▶ **Problem description**
What lines in the entries hold the string "Require"? List them.

Stored records:
━━━━

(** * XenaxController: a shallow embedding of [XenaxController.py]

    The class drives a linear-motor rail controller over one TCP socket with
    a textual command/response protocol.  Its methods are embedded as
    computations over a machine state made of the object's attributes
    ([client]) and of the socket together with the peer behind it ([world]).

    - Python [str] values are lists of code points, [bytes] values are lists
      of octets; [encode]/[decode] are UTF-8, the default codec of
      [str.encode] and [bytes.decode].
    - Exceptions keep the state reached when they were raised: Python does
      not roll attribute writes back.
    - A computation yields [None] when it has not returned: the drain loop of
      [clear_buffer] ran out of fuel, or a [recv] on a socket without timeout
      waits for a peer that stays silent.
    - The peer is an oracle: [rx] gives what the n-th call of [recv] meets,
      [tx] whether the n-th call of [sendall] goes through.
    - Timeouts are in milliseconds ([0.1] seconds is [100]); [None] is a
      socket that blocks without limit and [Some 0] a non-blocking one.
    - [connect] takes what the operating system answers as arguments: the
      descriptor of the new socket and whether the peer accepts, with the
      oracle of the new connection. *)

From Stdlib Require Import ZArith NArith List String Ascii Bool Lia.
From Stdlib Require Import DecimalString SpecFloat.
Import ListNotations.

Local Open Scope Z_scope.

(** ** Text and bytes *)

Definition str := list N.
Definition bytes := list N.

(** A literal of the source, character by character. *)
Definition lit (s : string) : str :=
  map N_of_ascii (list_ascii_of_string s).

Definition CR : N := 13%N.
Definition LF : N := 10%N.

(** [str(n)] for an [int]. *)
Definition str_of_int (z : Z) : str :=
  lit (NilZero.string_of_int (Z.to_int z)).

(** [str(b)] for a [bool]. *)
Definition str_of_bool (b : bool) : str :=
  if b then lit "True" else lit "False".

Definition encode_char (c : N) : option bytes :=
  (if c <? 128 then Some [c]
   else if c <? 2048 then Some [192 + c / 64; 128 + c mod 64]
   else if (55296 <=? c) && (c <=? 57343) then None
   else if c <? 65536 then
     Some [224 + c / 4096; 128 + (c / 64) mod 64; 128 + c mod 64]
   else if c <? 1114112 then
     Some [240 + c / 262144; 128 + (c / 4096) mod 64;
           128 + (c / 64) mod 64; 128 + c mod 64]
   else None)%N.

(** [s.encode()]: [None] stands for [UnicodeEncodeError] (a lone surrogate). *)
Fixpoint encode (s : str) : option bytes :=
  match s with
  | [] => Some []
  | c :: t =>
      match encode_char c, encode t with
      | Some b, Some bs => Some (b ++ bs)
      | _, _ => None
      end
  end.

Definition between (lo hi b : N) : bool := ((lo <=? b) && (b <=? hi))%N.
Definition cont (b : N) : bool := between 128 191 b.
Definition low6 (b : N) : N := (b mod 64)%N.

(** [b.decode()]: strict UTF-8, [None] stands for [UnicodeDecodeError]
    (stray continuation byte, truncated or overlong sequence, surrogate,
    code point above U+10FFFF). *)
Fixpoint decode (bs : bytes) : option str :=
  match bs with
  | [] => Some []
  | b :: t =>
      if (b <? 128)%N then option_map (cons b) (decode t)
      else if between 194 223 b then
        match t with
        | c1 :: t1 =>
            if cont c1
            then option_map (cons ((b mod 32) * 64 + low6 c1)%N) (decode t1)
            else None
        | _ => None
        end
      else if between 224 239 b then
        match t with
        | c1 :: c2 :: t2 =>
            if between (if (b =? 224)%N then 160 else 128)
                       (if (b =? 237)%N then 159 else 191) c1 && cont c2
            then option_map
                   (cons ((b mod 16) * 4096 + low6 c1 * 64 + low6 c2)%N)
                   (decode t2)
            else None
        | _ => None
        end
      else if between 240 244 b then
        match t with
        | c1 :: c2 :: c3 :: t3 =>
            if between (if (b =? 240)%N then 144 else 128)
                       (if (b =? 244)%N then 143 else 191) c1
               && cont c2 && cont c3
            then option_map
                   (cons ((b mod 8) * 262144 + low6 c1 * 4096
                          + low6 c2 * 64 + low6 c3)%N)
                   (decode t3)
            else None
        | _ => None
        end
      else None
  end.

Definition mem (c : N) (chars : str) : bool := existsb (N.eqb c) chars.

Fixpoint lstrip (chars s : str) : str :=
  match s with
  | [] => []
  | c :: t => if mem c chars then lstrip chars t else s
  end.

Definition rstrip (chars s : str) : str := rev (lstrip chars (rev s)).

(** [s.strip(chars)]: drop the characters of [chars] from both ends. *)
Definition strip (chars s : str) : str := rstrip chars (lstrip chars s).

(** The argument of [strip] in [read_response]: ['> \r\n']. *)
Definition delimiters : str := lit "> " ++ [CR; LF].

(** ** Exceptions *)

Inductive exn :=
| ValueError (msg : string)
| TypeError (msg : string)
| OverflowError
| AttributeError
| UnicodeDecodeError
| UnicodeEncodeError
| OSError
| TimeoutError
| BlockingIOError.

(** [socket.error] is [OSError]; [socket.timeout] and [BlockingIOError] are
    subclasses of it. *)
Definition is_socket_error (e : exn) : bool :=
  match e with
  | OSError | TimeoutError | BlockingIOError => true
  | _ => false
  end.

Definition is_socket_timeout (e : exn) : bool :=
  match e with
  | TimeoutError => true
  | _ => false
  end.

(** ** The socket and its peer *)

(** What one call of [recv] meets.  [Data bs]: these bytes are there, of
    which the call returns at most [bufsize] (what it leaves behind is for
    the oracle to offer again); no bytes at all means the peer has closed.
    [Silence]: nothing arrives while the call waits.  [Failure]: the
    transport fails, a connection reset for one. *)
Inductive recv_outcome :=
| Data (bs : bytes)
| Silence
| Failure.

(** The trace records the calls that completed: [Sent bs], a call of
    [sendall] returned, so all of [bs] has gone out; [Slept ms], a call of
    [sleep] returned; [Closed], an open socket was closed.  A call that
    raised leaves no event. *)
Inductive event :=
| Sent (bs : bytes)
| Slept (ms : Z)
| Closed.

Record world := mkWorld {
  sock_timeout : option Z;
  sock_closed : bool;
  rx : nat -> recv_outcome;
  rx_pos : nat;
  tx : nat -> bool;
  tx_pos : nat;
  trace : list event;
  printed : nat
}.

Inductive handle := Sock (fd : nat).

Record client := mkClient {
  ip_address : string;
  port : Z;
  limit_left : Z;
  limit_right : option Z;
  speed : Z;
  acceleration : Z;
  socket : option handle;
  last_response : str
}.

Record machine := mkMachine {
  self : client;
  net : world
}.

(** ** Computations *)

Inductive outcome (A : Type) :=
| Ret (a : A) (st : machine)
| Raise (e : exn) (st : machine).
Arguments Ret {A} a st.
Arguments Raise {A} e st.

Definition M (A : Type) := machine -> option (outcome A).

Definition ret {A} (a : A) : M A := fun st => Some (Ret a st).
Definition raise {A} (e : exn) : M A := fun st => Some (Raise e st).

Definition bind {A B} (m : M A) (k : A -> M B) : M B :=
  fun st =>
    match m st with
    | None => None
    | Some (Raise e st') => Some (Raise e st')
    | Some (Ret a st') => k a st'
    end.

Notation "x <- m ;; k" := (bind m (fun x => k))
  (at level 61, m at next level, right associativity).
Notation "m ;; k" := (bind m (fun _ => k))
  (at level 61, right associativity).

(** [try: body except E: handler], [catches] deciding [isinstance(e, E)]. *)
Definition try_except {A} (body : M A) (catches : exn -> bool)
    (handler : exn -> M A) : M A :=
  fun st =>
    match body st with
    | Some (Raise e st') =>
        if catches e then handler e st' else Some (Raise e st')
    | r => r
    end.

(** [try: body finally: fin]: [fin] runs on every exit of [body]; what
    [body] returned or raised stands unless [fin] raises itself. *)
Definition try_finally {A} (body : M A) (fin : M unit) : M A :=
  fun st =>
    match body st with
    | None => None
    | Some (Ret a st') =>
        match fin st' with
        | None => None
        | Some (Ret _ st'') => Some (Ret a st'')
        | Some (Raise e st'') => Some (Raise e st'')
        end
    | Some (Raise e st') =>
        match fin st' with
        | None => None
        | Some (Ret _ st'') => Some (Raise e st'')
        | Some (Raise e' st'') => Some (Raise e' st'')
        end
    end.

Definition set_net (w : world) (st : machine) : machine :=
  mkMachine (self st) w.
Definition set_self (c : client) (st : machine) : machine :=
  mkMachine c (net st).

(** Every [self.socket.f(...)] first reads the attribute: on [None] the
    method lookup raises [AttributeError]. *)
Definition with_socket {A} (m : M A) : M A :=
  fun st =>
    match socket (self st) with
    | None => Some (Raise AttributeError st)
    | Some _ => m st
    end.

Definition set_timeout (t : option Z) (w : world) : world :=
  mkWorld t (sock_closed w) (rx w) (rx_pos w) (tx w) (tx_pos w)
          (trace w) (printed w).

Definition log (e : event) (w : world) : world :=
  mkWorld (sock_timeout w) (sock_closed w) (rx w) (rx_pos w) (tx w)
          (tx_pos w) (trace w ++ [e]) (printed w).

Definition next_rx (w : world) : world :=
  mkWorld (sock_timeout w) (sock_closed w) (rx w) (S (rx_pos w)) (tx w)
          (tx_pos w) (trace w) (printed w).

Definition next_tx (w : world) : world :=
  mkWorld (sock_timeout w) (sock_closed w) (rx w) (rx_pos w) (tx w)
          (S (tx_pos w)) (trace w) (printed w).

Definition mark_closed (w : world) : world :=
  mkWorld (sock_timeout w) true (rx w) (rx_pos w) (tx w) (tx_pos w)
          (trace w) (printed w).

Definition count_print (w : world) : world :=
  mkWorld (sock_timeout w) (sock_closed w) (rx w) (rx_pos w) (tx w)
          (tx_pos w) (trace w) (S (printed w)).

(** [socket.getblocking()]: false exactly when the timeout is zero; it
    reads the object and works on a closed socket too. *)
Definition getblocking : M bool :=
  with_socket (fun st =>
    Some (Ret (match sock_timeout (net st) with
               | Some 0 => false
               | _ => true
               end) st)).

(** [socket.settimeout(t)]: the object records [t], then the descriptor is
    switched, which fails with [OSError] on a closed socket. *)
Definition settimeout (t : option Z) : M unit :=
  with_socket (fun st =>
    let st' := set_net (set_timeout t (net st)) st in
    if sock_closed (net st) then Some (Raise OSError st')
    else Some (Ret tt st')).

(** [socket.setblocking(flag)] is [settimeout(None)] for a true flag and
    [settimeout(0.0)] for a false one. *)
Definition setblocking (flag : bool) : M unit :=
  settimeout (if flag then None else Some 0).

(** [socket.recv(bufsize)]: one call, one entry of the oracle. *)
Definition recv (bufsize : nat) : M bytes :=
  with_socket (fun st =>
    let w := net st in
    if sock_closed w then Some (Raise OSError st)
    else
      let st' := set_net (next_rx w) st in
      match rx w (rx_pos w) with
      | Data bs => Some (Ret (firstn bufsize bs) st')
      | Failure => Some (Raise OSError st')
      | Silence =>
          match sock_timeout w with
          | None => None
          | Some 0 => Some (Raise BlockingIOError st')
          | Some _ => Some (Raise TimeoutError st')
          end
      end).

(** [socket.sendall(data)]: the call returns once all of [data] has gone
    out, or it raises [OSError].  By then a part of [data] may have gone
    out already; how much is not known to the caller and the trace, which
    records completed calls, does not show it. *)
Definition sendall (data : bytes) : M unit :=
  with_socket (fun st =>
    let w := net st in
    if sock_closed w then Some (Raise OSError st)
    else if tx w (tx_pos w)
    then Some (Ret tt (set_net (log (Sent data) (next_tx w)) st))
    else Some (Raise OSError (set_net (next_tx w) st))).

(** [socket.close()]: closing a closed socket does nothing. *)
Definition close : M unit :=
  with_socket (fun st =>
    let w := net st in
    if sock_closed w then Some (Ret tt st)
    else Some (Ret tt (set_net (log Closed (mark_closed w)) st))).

━━━━

▶ **Finished task**
From Stdlib Require Import ZArith NArith List String Ascii Bool Lia.
From Stdlib Require Import DecimalString SpecFloat.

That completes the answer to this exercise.